Inhibition of hemopoietic growth factor-induced proliferation by adenosine diphosphate-ribosylation inhibitors

Abstract

The effects of adenosine diphosphate (ADP) ribosylation inhibitors on hematopoietic growth factor-induced proliferation were examined. Significant inhibition of interleukin-3 (IL-3), colony-stimulating factor 1, and lung conditioned media-induced clonal agar growth of normal murine hematopoietic cells by 10 mmol/L nicotinamide (NAM), 10 mmol/L 3-aminobenzamide (3AB), and 5 mmol/L N1-methylnicotinamide (1MN) was noted. Nicotinic acid, a related compound that does not inhibit ADP ribosylation, failed to inhibit the growth factor-mediated proliferation. NAM (10 mmol/L), 3AB (10 mmol/L), and 1MN (5 mmol/L) also prevented IL-3 and phorbol ester-stimulated 3H-thymidine incorporation into the IL-3-responsive FDC-P1 cell line. Exposure of FDC-P1 cells to 10 mmol/L NAM led to a significant decrease in nuclear poly-(ADP-ribose) levels.

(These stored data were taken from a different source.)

(** * nbscan: searching cells of Jupyter notebooks

    A shallow embedding of [nbscan.py] and the properties of its file
    selection, cell filtering and output stages.

    The script is sequential.  Its effects are: lines printed on standard
    output, the prompt written by [input], the notebooks handed to
    [nbformat.read], and termination by [exit] or by an uncaught exception.
    They are modelled by a writer of events with an outcome.  What the
    script obtains from outside (the file system, the notebook reader, the
    regular-expression library, the line typed at the prompt, the random
    numbers, the order in which a set is iterated, the version of
    [random.sample]) is gathered in a record [world]. *)

From Stdlib Require Import Ascii String.
From stdpp Require Import gmap sets list strings sorting pretty.

Open Scope string_scope.
Open Scope list_scope.

(** ** Python strings *)

Module Py.

(** [sub in s] *)
Fixpoint contains (s sub : string) : bool :=
  String.prefix sub s ||
  match s with
  | "" => false
  | String _ s' => contains s' sub
  end.

(** [s.startswith(p)] *)
Definition startswith (s p : string) : bool := String.prefix p s.

(** [s.endswith(suffix)]: some tail of [s] is [suffix]. *)
Fixpoint endswith (s suffix : string) : bool :=
  String.eqb s suffix ||
  match s with
  | "" => false
  | String _ s' => endswith s' suffix
  end.

(** [s[i:j]] for [0 <= i], [0 <= j] *)
Definition slice (s : string) (i j : nat) : string :=
  String.substring i (j - i) s.

(** [len(s)]: the number of characters of [s].  A string is the UTF-8
    bytes of its characters; the characters are counted by the bytes that
    do not continue one (the bytes outside [10xxxxxx]). *)
Definition continues (c : ascii) : bool :=
  let n := nat_of_ascii c in (128 <=? n)%nat && (n <? 192)%nat.

Fixpoint len (s : string) : nat :=
  match s with
  | "" => 0
  | String c s' => if continues c then len s' else S (len s')
  end.

(** [c * n] for a one-character string *)
Fixpoint repeat_char (c : ascii) (n : nat) : string :=
  match n with
  | O => ""
  | S n' => String c (repeat_char c n')
  end.

(** Truth value of a string, of an optional value and of a list that may
    be [None]. *)
Definition truthy_str (s : string) : bool := negb (String.eqb s "").

Definition truthy_opt_str (o : option string) : bool :=
  match o with
  | Some s => truthy_str s
  | None => false
  end.

Definition truthy_opt_list {A} (o : option (list A)) : bool :=
  match o with
  | Some (_ :: _) => true
  | _ => false
  end.

Definition truthy_opt_int (o : option Z) : bool :=
  match o with
  | Some n => negb (n =? 0)%Z
  | None => false
  end.

(** [os.path.join(a, b)] of posixpath, for two arguments. *)
Definition os_path_join (a b : string) : string :=
  if startswith b "/" then b
  else if String.eqb a "" || endswith a "/" then a +:+ b
  else a +:+ "/" +:+ b.

(** [sorted] on a list of strings: the order of [str] is the order of the
    code points, which on UTF-8 bytes is the order of the bytes. *)
Definition sorted (l : list string) : list string := merge_sort String.le l.

End Py.

(** ** Exceptions, outcomes and the event writer *)

Inductive exn :=
| NotJSONError (msg : string)
| UnicodeDecodeError (msg : string)
| ValueError (msg : string)
| ReError (msg : string)
| TypeError (msg : string)
| OtherError (msg : string).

Exposure of FDC-P1 cells to 5 mmol/L 1MN did not affect the interaction of the phorbol ester receptor, protein kinase-C (PK-C), with the cell membrane as determined by assay of phorbol ester binding in cytosol and membrane preparations. Nor did it affect the catalytic activity of PK-C as determined by assaying the in vitro phosphorylation of histone H1 by cytosolic kinase preparations from FDC-P1 as well as EL4 thymoma cells. 1MN markedly enhanced the inhibitory effects of phorbol esters on DNA synthesis of EL4 cells even at concentrations (1.25 mmol/L) that had no effects on DNA synthesis in the absence of phorbol esters. Our findings demonstrate that (a) active ADP ribosylation inhibitors interfere with growth factor-induced proliferation of murine hematopoietic cells and (b) the inhibition occurs at a step that follows the activation and translocation of PK-C and is more closely linked to DNA synthesis.